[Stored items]

Lemma walk_inv_round (c : gmap string (list string)) (draw : nat)
    (st st' : robot.walk_state) :
  robot.sum st < 400 -> robot.walk_inv c st ->
  Walk_round c draw st = robot.Next st' -> robot.walk_inv c st'.
Proof.
  intros Hsum (Hw & Hd & Hb) Hr.
  destruct (Walk_round_Next _ _ _ _ Hr)
    as (words & w & f0 & fields & Hwords & Hlook & Hnul & _ & _ & Hs).
  destruct (decide (w = SOH)) as [->|Hsoh]; destruct Hs as [Hs' Hsum'].
  - unfold robot.walk_inv. by rewrite Hs', Hsum'.
  - unfold robot.walk_inv. rewrite Hs', Hsum', weight_app. split; [cbn; lia|].
    split.
    + apply Forall_app. split; [done|]. constructor; [|done].
      repeat split; try done. exists (ToLower (robot.word st)), words.
      split; [done|]. by eapply list_elem_of_lookup_2.
    + right. exists (robot.s st), w. split; [done | lia].
Qed.

Lemma Walk_loop_inv (c : gmap string (list string)) (rnd : nat -> nat)
    (fuel : nat) : forall (k : nat) (st : robot.walk_state) (out : string),
  robot.walk_inv c st ->
  Walk_loop fuel rnd k c st = Some (Returned out) ->
  exists st', robot.walk_inv c st' /\ out = strings.Join (robot.s st') " ".
Proof.
  induction fuel as [|fuel IH]; intros k st out Hinv; cbn [robot.Walk_loop].
  - destruct (_ <? _); [done|]. intros [= <-]. by exists st.
  - destruct (Z.ltb_spec (robot.sum st) 400) as [Hlt|];
      [|intros [= <-]; by exists st].
    destruct (Walk_round c (rnd k) st) as [|st'|msg] eqn:Hr.
    + intros [= <-]. by exists st.
    + apply IH. by eapply walk_inv_round.
    + done.
Qed.

(** X11.  What [Walk] returns is words joined by single spaces, each of
    them a suffix held by the chain, none of them the end marker or
    the start marker. *)
Theorem Walk_words_drawn (c : gmap string (list string)) (fuel : nat)
    (rnd : nat -> nat) (word out : string) :
  robot.Walk To_LowerCase fuel rnd c word = Some (Returned out) ->
  exists s, out = strings.Join s " " /\ Forall (robot.drawn c) s.
Proof.
  intros Hw. apply Walk_loop_inv in Hw as (st' & (_ & Hd & _) & ->).
  - by exists (robot.s st').
  - repeat split; [constructor | by left].
Qed.

(** X12.  When no suffix held by the chain is longer than [L] bytes,
    what [Walk] returns is shorter than [400 + L] bytes: the loop
    stops once the words and their spaces add up to 400, so only the
    last word goes past. *)
Theorem Walk_length (c : gmap string (list string)) (fuel : nat)
    (rnd : nat -> nat) (word out : string) (L : Z) :
  0 <= L ->
  (forall key words w, c !! key = Some words -> w ∈ words -> len w <= L) ->
  robot.Walk To_LowerCase fuel rnd c word = Some (Returned out) ->
  len out < 400 + L.
Proof.
  intros HL Hc Hw. apply Walk_loop_inv in Hw as (st' & (_ & Hd & Hb) & ->).
  2:{ repeat split; [constructor | by left]. }
  destruct Hb as [->|(s0 & w & Hs & Hs0)]; [unfold len; cbn; lia|].
  rewrite Hs in *. rewrite len_Join by (by destruct s0).
  apply Forall_app in Hd as [_ Hd]. apply Forall_cons in Hd as [Hd _].
  destruct Hd as (_ & _ & key & words & Hkey & Hin).
  pose proof (Hc key words w Hkey Hin).
  rewrite weight_app. cbn [robot.weight]. lia.
Qed.
End WalkMore.

(** ** The keys that [Filter] writes *)

Section Keys.
Variable To_LowerCase : Z -> Z.
Variable prefix : nat.
Local Abbreviation ToLower := (strings.ToLower To_LowerCase).
Local Abbreviation Filter_writes := (robot.Filter_writes To_LowerCase prefix).
Local Abbreviation writes_head := (robot.writes_head To_LowerCase prefix).
Local Abbreviation writes_tail := (robot.writes_tail To_LowerCase prefix).
Local Abbreviation key := (robot.Filter_key To_LowerCase prefix).

Lemma writes_head_keys (words : list string) todo : forall i,
  (i + todo <= prefix)%nat -> (i <= length words)%nat ->
  (writes_head todo i words).1
  = if (length words <? i + todo)%nat
    then ((fun j => (key words j, robot.index words j))
            <$> seq i (length words - i))
         ++ [(key words (length words), NUL)]
    else (fun j => (key words j, robot.index words j)) <$> seq i todo.
Proof.
  induction todo as [|todo IH]; intros i Hp Hi.
  - cbn [robot.writes_head fst seq fmap list_fmap].
    destruct (Nat.ltb_spec (length words) (i + 0)); [lia|done].
  - cbn [robot.writes_head].
    assert (key words i
            = strings.Repeat (SOH +:+ " ") (prefix - i)
              +:+ ToLower (strings.Join (slice words 0 i) " ")) as Hkey.
    { unfold robot.Filter_key. destruct (Nat.ltb_spec i prefix); [done|lia]. }
    destruct (Nat.leb_spec (length words) i).
    + destruct (Nat.ltb_spec (length words) (i + S todo)); [|lia].
      assert (i = length words) as -> by lia.
      rewrite Nat.sub_diag. cbn. by rewrite Hkey.
    + specialize (IH (S i) ltac:(lia) ltac:(lia)).
      destruct (writes_head todo (S i) words) as [ws ret].
      cbn [fst] in *. rewrite IH, <- Hkey.
      replace (S i + todo)%nat with (i + S todo)%nat by lia.
      destruct (Nat.ltb_spec (length words) (i + S todo)).
      * replace (length words - i)%nat with (S (length words - S i)) by lia.
        done.
      * done.
Qed.

Lemma writes_tail_keys (words : list string) todo : forall i,
  Forall (fun w => w <> "") words ->
  (prefix <= i)%nat -> (i + todo <= length words)%nat ->
  (writes_tail todo i words).1
  = (fun j => (key words j, robot.index words j)) <$> seq i todo.
Proof.
  induction todo as [|todo IH]; intros i Hne Hp Hi; [done|].
  cbn [robot.writes_tail].
  destruct (lookup_lt_is_Some_2 words i) as [w Hw]; [lia|].
  assert (robot.index words i = w) as Hiw by (unfold robot.index; by rewrite Hw).
  assert (w <> "") as Hnew by (by eapply Forall_lookup_1 in Hne).
  rewrite !Hiw.
  destruct (Z.eqb_spec (len w) 0) as [H0|_].
  { destruct w; [done|]. unfold len in H0. cbn in H0. lia. }
  specialize (IH (S i) Hne ltac:(lia) ltac:(lia)).
  destruct (writes_tail todo (S i) words) as [ws rest]. cbn [fst] in *.
  rewrite IH. cbn [seq fmap list_fmap]. rewrite Hiw. f_equal. f_equal.
  unfold robot.Filter_key. destruct (Nat.ltb_spec i prefix); [lia|done].
Qed.

(** The log of [Filter] on words that are not empty: write [i] has the
    key of window [i] and the word [i] for suffix; the last write has
    the end marker. *)
Lemma Filter_writes_keys (words : list string) :
  Forall (fun w => w <> "") words ->
  Filter_writes words
  = Some (((fun j => (key words j, robot.index words j))
             <$> seq 0 (length words))
          ++ [(key words (length words), NUL)]).
Proof.
  intros Hne. unfold robot.Filter_writes. cbn [robot.writes_fuel].
  pose proof (writes_head_keys words prefix 0 ltac:(lia) ltac:(lia)) as Hh.
  pose proof (writes_head_length To_LowerCase prefix prefix 0 words
                ltac:(lia)) as Hr. cbn zeta in Hr.
  destruct (writes_head prefix 0 words) as [ws1 ret]. cbn [fst snd] in *.
  destruct (Nat.ltb_spec (length words) (0 + prefix)) as [Hlt|Hge];
    destruct Hr as [-> _]; subst ws1.
  { by rewrite Nat.sub_0_r. }
  pose proof (writes_tail_keys words (length words - prefix) prefix Hne
                ltac:(lia) ltac:(lia)) as Ht.
  pose proof (writes_tail_length To_LowerCase prefix (length words - prefix)
                prefix words Hne ltac:(lia)) as Hr. cbn zeta in Hr.
  destruct (writes_tail _ _ _) as [ws2 rest]. cbn [fst snd] in *.
  destruct Hr as [-> _]. subst ws2. f_equal.
  rewrite app_assoc, <- fmap_app. f_equal; [f_equal|].
  - rewrite <- seq_app. f_equal. lia.
  - f_equal. unfold robot.Filter_key.
    destruct (Nat.ltb_spec (length words) prefix) as [Hlt|_]; [|done].
    assert (length words = prefix) as Hk by lia.
    rewrite Hk, Nat.sub_diag. done.
Qed.
End Keys.

(** ** A message learned and walked *)

Section RoundTrip.
Variable To_LowerCase : Z -> Z.
Variable prefix : nat.
Local Abbreviation ToLower := (strings.ToLower To_LowerCase).
Local Abbreviation Filter := (robot.Filter To_LowerCase prefix).
Local Abbreviation Filter_writes := (robot.Filter_writes To_LowerCase prefix).
Local Abbreviation Walk_round := (robot.Walk_round To_LowerCase).
Local Abbreviation Walk_loop := (robot.Walk_loop To_LowerCase).
Local Abbreviation key := (robot.Filter_key To_LowerCase prefix).

(** *** Keys *)

Lemma Map_ascii (f : Z -> Z) (c : ascii) (str : string) :
  byte_val c < 0x80 ->
  strings.Map f (String c str)
  = if 0 <=? f (byte_val c)
    then utf8.AppendRune (f (byte_val c)) +:+ strings.Map f str
    else strings.Map f str.
Proof. intros Hc. unfold strings.Map. by rewrite range_ascii. Qed.

Lemma ToLower_marker (str : string) :
  ToLower (SOH +:+ " " +:+ str) = SOH +:+ " " +:+ ToLower str.
Proof.
  rewrite !ToLower_Map.
  change (SOH +:+ " " +:+ str) with (String "001" (String " " str)).
  rewrite !Map_ascii by (by vm_compute). done.
Qed.

Lemma ToLower_Repeat (m : nat) (str : string) :
  ToLower (strings.Repeat (SOH +:+ " ") m +:+ str)
  = strings.Repeat (SOH +:+ " ") m +:+ ToLower str.
Proof.
  induction m as [|m IH]; [done|]. cbn [strings.Repeat].
  rewrite !append_assoc, ToLower_marker, IH. done.
Qed.

Lemma Join_cons (t : string) (ts : list string) :
  ts <> [] -> strings.Join (t :: ts) " " = t +:+ " " +:+ strings.Join ts " ".
Proof. by destruct ts. Qed.

Lemma Join_markers (m : nat) (ts : list string) :
  ts <> [] ->
  strings.Join (replicate m SOH ++ ts) " "
  = strings.Repeat (SOH +:+ " ") m +:+ strings.Join ts " ".
Proof.
  intros Hts. induction m as [|m IH]; [done|].
  cbn [replicate app strings.Repeat].
  rewrite Join_cons by (by destruct m, ts). by rewrite IH, !append_assoc.
Qed.

Lemma Repeat_markers (m : nat) :
  (1 <= m)%nat ->
  strings.Repeat (SOH +:+ " ") m
  = strings.Join (replicate m SOH) " " +:+ " ".
Proof.
  induction m as [|m IH]; [lia|]. intros _. destruct m as [|m]; [done|].
  change (strings.Repeat (SOH +:+ " ") (S (S m)))
    with ((SOH +:+ " ") +:+ strings.Repeat (SOH +:+ " ") (S m)).
  rewrite IH by lia.
  change (replicate (S (S m)) SOH) with (SOH :: replicate (S m) SOH).
  rewrite (Join_cons SOH (replicate (S m) SOH)) by done.
  by rewrite !append_assoc.
Qed.

Lemma start_word_Join :
  (1 <= prefix)%nat ->
  robot.start_word prefix = strings.Join (replicate prefix SOH) " " +:+ " ".
Proof. apply Repeat_markers. Qed.

Lemma token_SOH : robot.token SOH.
Proof. split; [done|]. by repeat constructor. Qed.

(** *** The walk over a learned message *)

Variable words : list string.
Hypothesis prefix_pos : (1 <= prefix)%nat.
Hypothesis words_tokens : Forall robot.token words.
Hypothesis words_plain : Forall (fun w => w <> NUL /\ w <> SOH) words.

Local Abbreviation tape := (robot.tape prefix words).
Local Abbreviation frame := (robot.frame prefix words).
Local Abbreviation walk_word := (robot.walk_word prefix words).
Local Abbreviation walk_at := (robot.walk_at prefix words).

■ TASK ITEM
From the records, work out how many lines include "assert" and respond with the number only.

■ RESULT FOR THIS EXERCISE
5